Bien que la création du NTC réserve de nombreuses promesses, tant son mandat que son statut ou son rôle devront être précisés. L’analyse de l’application TikTok soulève des questions quant à l’expertise technique, stratégique, juridique ou éducative du NTC, avec certaines formulations susceptibles d’être hasardeuses, par exemple lorsqu’il est fait mention du niveau de sensibilité de certaines données personnelles. En outre, ses relations avec des autorités comme le NCSC ou les questions en lien avec les résultats fournis à différents destinataires devraient être clarifiées. Le NTC semble principalement s’adresser aux utilisateurs de l’application, sous réserve d’une recommandation, sans destinataire identifiable, visant à réaliser une étude approfondie de TikTok.
Compte tenu de ces observations, l’expertise du NTC est la bienvenue, mais son mandat et son domaine d’expertise doivent être précisés, de même que ses relations, notamment avec l’administration fédérale.

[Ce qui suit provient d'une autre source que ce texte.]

(* ===== verification/LeaseFacts.v ===== *)
(** * Leases: facts (src/db_lease.go, src/db_lease_exp.go, src/db_lease_key.go) *)

From stdpp Require Import sorting.
From S2P Require Import Prelude Types GoBinary Patch Kv Mdb MdbFacts MdbKeys Db DbFacts DbLease Frame.

(** ** Lease records *)

Record lease_ok (item : lease) : Prop := {
  lo_id : is_u64 (l_id item); lo_expires : is_u64 (l_expires item); lo_renewed : is_u64 (l_renewed item)
}.

Lemma lease_roundtrip item :
  lease_ok item -> lease_FromBytes (AppendUvarint [] (l_id item)) (lease_Bytes item []) = Ok item.
Proof.
  intros [Hi He Hr]. unfold lease_FromBytes, lease_Bytes, AppendUvarint, AppendUint32. cbn [app].
  set (body := uvarint (l_expires item) ++ uvarint (l_renewed item)).
  pose proof (uvarint_length (l_expires item)). pose proof (uvarint_length (l_renewed item)).
  assert (blen body = blen (uvarint (l_expires item)) + blen (uvarint (l_renewed item))) as Hb
    by (unfold body; by rewrite blen_app).
  rewrite blen_app, blen_be_put. destruct (Z.ltb_spec (blen body + Z.of_nat 4) 6); [lia|].
  rewrite sumOk_app. cbn [rbind negb].
  assert (Uvarint (uvarint (l_id item)) = (l_id item, blen (uvarint (l_id item)))) as ->.
  { rewrite <- (app_nil_r (uvarint (l_id item))) at 1. by apply Uvarint_app. }
  pose proof (uvarint_length (l_id item)). destruct (Z.eqb_spec (blen (uvarint (l_id item))) 0); [lia|].
  rewrite slice_ok by (rewrite ?blen_app, ?blen_be_put; lia). cbn [rbind].
  rewrite drop_0, take_app_length' by (unfold blen in *; lia).
  unfold body. rewrite ReadUvarint_app by done. cbn iota.
  rewrite <- (app_nil_r (uvarint (l_renewed item))), ReadUvarint_app by done. by destruct item.
Qed.

Lemma uvarint_fits id : keyFits (AppendUvarint [] id).
Proof.
  unfold keyFits, AppendUvarint, maxKeySize. cbn [app]. pose proof (uvarint_length id). lia.
Qed.

Lemma uvarint_nonempty id : AppendUvarint [] id <> [].
Proof. apply blen_nonempty. pose proof (uvarint_fits id) as [? _]. lia. Qed.

Lemma uvarint_inj id id' : is_u64 id -> is_u64 id' -> AppendUvarint [] id = AppendUvarint [] id' -> id = id'.
Proof.
  unfold AppendUvarint. cbn [app]. intros Hi Hi' E.
  by apply (uvarint_app_inj id id' [] []); [..|by rewrite !app_nil_r].
Qed.

(** Keys of the expiry index: expiry first, then id. *)
Lemma leaseExpKey_fits item : keyFits (leaseExpKey item).
Proof.
  unfold keyFits, leaseExpKey, AppendUvarint, AppendUint64, maxKeySize. cbn [app].
  rewrite blen_app, blen_be_put. pose proof (uvarint_length (l_id item)). lia.
Qed.

Lemma leaseExpKey_inj a b : lease_ok a -> lease_ok b -> leaseExpKey a = leaseExpKey b -> l_expires a = l_expires b /\ l_id a = l_id b.
Proof.
  intros [Ha1 Ha2 _] [Hb1 Hb2 _]. unfold leaseExpKey, AppendUvarint, AppendUint64. cbn [app]. intros E.
  apply app_inj_1 in E as [E1 E2]; [|by rewrite !be_put_length].
  split; [by apply be8_inj|]. by apply (uvarint_app_inj _ _ [] []); [..|by rewrite !app_nil_r].
Qed.

(** Keys of the attachment index determine lease and key. *)
Lemma leaseKeyKey_inj id id' key key' :
  is_u64 id -> is_u64 id' -> leaseKeyKey id key = leaseKeyKey id' key' -> id = id' /\ key = key'.
Proof.
  unfold leaseKeyKey, AppendUvarint. cbn [app]. intros Hi Hi' E.
  assert (id = id') as -> by (by eapply uvarint_app_inj). split; [done|]. by apply app_inv_head in E.
Qed.

Lemma leaseKeyKey_fits id key : blen key <= 480 -> keyFits (leaseKeyKey id key).
Proof.
  intros Hk. unfold keyFits, leaseKeyKey, AppendUvarint, maxKeySize. cbn [app]. rewrite blen_app.
  pose proof (uvarint_length id). pose proof (blen_nonneg key). lia.
Qed.

Section Leases.
Context `{MdbOk}.

(** ** The lease table *)

Definition leaseStored (t : txn) (id : Z) (o : option lease) : Prop :=
  vget (AppendUvarint [] id) (view t DbiLease) = (fun it => lease_Bytes it []) <$> o
  /\ forall it, o = Some it -> l_id it = id /\ lease_ok it.

Lemma lease_get_ok t id o : leaseStored t id o -> dbLease_get t id = Ok (default lease_zero o).
Proof.
  intros [Hg Ho]. unfold dbLease_get. rewrite mdb_get_ok, Hg by apply uvarint_nonempty.
  destruct o as [it|]; [|done]. cbn. destruct (Ho it eq_refl) as [<- Hok]. by apply lease_roundtrip.
Qed.

Lemma lease_put_ok t item :
  lease_ok item ->
  exists t', dbLease_put t item = Ok t' /\ leaseStored t' (l_id item) (Some item)
    /\ (forall id o, is_u64 id -> id <> l_id item -> leaseStored t id o -> leaseStored t' id o)
    /\ forall d, d <> DbiLease -> view t' d = view t d.
Proof.
  intros Hok. unfold dbLease_put.
  destruct (mdb_put_ok t DbiLease (AppendUvarint [] (l_id item)) (lease_Bytes item [])) as (t' & -> & V).
  { split; [apply uvarint_fits|done]. }
  exists t'. split; [done|]. unfold leaseStored. rewrite (V DbiLease), decide_True by done. split; [|split].
  - split; [by rewrite vget_vput_eq by apply (view_sorted t DbiLease)|]. by intros it [= <-].
  - intros id o Hid Hne [Hg Ho]. split; [|done]. rewrite vget_vput_ne; [done|].
    intros E%uvarint_inj; [done|done|apply Hok].
  - intros d Hd. by rewrite V, decide_False.
Qed.

Lemma lease_del_ok t id it :
  leaseStored t id (Some it) -> is_u64 id ->
  exists t', dbLease_del t id = Ok t' /\ leaseStored t' id None
    /\ (forall id' o, is_u64 id' -> id' <> id -> leaseStored t id' o -> leaseStored t' id' o)
    /\ forall d, d <> DbiLease -> view t' d = view t d.
Proof.
  intros [Hg _] Hid. unfold dbLease_del. pose proof (mdb_del_ok t DbiLease (AppendUvarint [] id) (uvarint_nonempty id)) as Hd.
  rewrite Hg in Hd. cbn [fmap option_fmap option_map] in Hd. destruct Hd as (t' & -> & V). exists t'. split; [done|].
  assert (forall k, vget k (view t' DbiLease) = if decide (k = AppendUvarint [] id) then None else vget k (view t DbiLease)) as Hv.
  { intros k. rewrite (V DbiLease), decide_True by done. unfold vget. rewrite dups_vdelkey. by case_decide. }
  unfold leaseStored. split; [|split].
  - rewrite Hv, decide_True by done. by split.
  - intros id' o Hid' Hne [Hg' Ho']. split; [|done]. rewrite Hv, decide_False; [done|].
    by intros E%uvarint_inj.
  - intros d Hne. by rewrite V, decide_False.
Qed.

End Leases.

(** ** The attachment index *)

Definition attEntry (p : Z * bytes) : entry :=
  (leaseKeyKey p.1 p.2, addChecksum (leaseKeyKey p.1 p.2) []).

Definition attKeys (id : Z) (A : list (Z * bytes)) : list bytes := snd <$> filter (fun p => p.1 = id) A.

(** The first [n] keys of [id], read from the start of the list. *)
Fixpoint sweepTake (n : nat) (id : Z) (A : list (Z * bytes)) : list bytes :=
  match n, A with
  | S n, (i, k) :: A => if i =? id then k :: sweepTake n id A else []
  | _, _ => []
  end.

Section Attachments.
Context `{MdbOk}.

Record AttRep (t : txn) (A : list (Z * bytes)) : Prop := {
  att_view : view t DbiLeaseKey = attEntry <$> A;
  att_u64 : Forall (fun p => is_u64 p.1) A
}.

Lemma sweepLoop_ok n t c r id batch pre A :
  view t DbiLeaseKey = attEntry <$> (pre ++ A) -> Forall (fun p => is_u64 p.1) A -> cur_dbi c = DbiLeaseKey ->
  match A with
  | [] => r = Err ErrMdbNotFound
  | p :: _ => r = Ok (attEntry p) /\ cur_pos c = Some (attEntry p)
  end ->
  exists t', sweepLoop n t c r id batch = Ok (t', batch ++ sweepTake n id A)
    /\ view t' DbiLeaseKey = attEntry <$> (pre ++ drop (length (sweepTake n id A)) A)
    /\ forall d, d <> DbiLeaseKey -> view t' d = view t d.
Proof.
  revert t c r batch pre A. induction n as [|n IH]; intros t c r batch pre A Hv Hu Hc Hr; cbn [sweepLoop sweepTake].
  { exists t. rewrite app_nil_r. by split; [|split]. }
  destruct A as [|[i k] A]; [subst r; exists t; rewrite app_nil_r; by split; [|split]|].
  destruct Hr as [-> Hp]. apply Forall_cons in Hu as [Hi Hu]. cbn [fst] in Hi.
  unfold attEntry at 1 in Hp. unfold attEntry at 1. cbn [fst snd] in *.
  assert ((blen (leaseKeyKey i k) =? 0) = false) as ->.
  { apply Z.eqb_neq. unfold leaseKeyKey, AppendUvarint. cbn [app]. rewrite blen_app.
    pose proof (uvarint_length i). pose proof (blen_nonneg k). lia. }
  rewrite trim_add. cbn [rbind]. unfold leaseKeyKey at 1, AppendUvarint. cbn [app].
  rewrite ReadUvarint_app by done.
  destruct (Z.eqb_spec i id) as [->|Hne]; cbn [negb].
  2:{ exists t. rewrite app_nil_r. by split; [|split]. }
  destruct (cur_del_next t c (attEntry (id, k)) (attEntry <$> pre) (attEntry <$> A))
    as (t' & c' & -> & Hc' & V & c2 & Hc2 & Hg).
  { done. } { by rewrite Hc, Hv, fmap_app. }
  cbn [rbind]. destruct (cur_get t' c' [] Next) as [c3 r3] eqn:Eg.
  destruct (IH t' c3 r3 (batch ++ [k]) pre A) as (t2 & -> & Hv2 & Hd2).
  - by rewrite V, Hc, decide_True, fmap_app by done.
  - done.
  - apply cur_get_dbi' in Eg. congruence.
  - destruct A as [|p A]; cbn [fmap list_fmap] in Hg; [by injection Hg as <- <-|].
    destruct Hg as [Hg Hp2]. injection Hg as <- <-. by split.
  - exists t2. cbn [length drop]. split; [by rewrite <- app_assoc|]. split; [done|].
    intros d Hd. rewrite Hd2, V, Hc, decide_False by done. done.
Qed.

End Attachments.

(** The entries of a lease stand together at the front of those at or after its id. *)
Lemma prefix_between x p k : ~ blt x p -> blt x (p ++ k) -> exists k', x = p ++ k'.
Proof.
  unfold blt. revert x. induction p as [|a p IH]; intros [|b x] Hn Hlt; cbn in *; [by exists []|by exists (b :: x)|done|].
  destruct (Z.compare_spec (bZ b) (bZ a)) as [E|E|E]; [|done|done].
  apply bZ_inj in E as ->. destruct (IH x Hn Hlt) as [k' ->]. by exists k'.
Qed.

Lemma sweepTake_front n id A :
  Forall (fun p => is_u64 p.1) A -> is_u64 id ->
  StronglySorted klt (attEntry <$> A) -> Forall (fun p => ~ blt (attEntry p).1 (AppendUvarint [] id)) A ->
  sweepTake n id A = take n (attKeys id A)
  /\ attKeys id (drop (length (sweepTake n id A)) A) = drop n (attKeys id A)
  /\ forall id', id' <> id -> attKeys id' (drop (length (sweepTake n id A)) A) = attKeys id' A.
Proof.
  intros Hu Hid. revert n. induction A as [|[i k] A IH]; intros n Hs Hge.
  { destruct n; cbn; by repeat split. }
  destruct n as [|n]; [by cbn [sweepTake take length drop]; repeat split|].
  apply Forall_cons in Hu as [Hi Hu]. apply Forall_cons in Hge as [Hgi Hge].
  rewrite fmap_cons in Hs. apply StronglySorted_inv in Hs as [Hs Hf].
  cbn [fst] in Hi. cbn [sweepTake]. destruct (Z.eqb_spec i id) as [->|Hne].
  - destruct (IH Hu n Hs Hge) as (E1 & E2 & E3). unfold attKeys in *. cbn [length drop].
    rewrite filter_cons_True by done. cbn [fmap list_fmap snd take drop]. split; [by rewrite E1|].
    split; [done|]. intros id' Hne'. rewrite filter_cons_False by (cbn; congruence). by apply E3.
  - assert (attKeys id ((i, k) :: A) = []) as En.
    { unfold attKeys. rewrite filter_none; [done|]. intros [i' k'] Hin Ei. cbn in Ei. subst i'.
      apply elem_of_cons in Hin as [[= ? ?]|Hin]; [congruence|].
      rewrite Forall_forall in Hf. assert (klt (attEntry (i, k)) (attEntry (id, k'))) as Hlt.
      { apply Hf, list_elem_of_fmap. eauto. }
      unfold klt, attEntry in Hlt. cbn [fst snd] in *. unfold leaseKeyKey at 2 in Hlt.
      destruct (prefix_between _ _ _ Hgi Hlt) as [k2 E]. cbn [fst snd attEntry] in E.
      change (AppendUvarint [] id ++ k2) with (leaseKeyKey id k2) in E.
      apply leaseKeyKey_inj in E as [E _]; done. }
    rewrite En. cbn [take drop length]. split; [done|]. split; [done|]. done.
Qed.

Alors qu’en Suisse l’administration fédérale n’a pas interdit l’utilisation de l’application à ses collaborateurs, TikTok tente de se conformer à certaines obligations en vertu du Règlement sur les services numériques (cf. www.swissprivacy.law/184/). Cependant, des mesures plus radicales d’autres États continuent à être prises (à raison peut-être?), notamment en ce qu’il en va de l’utilisation de celle-ci par les employés administratifs en raison de la relation entre TikTok et sa société mère chinoise ByteDance.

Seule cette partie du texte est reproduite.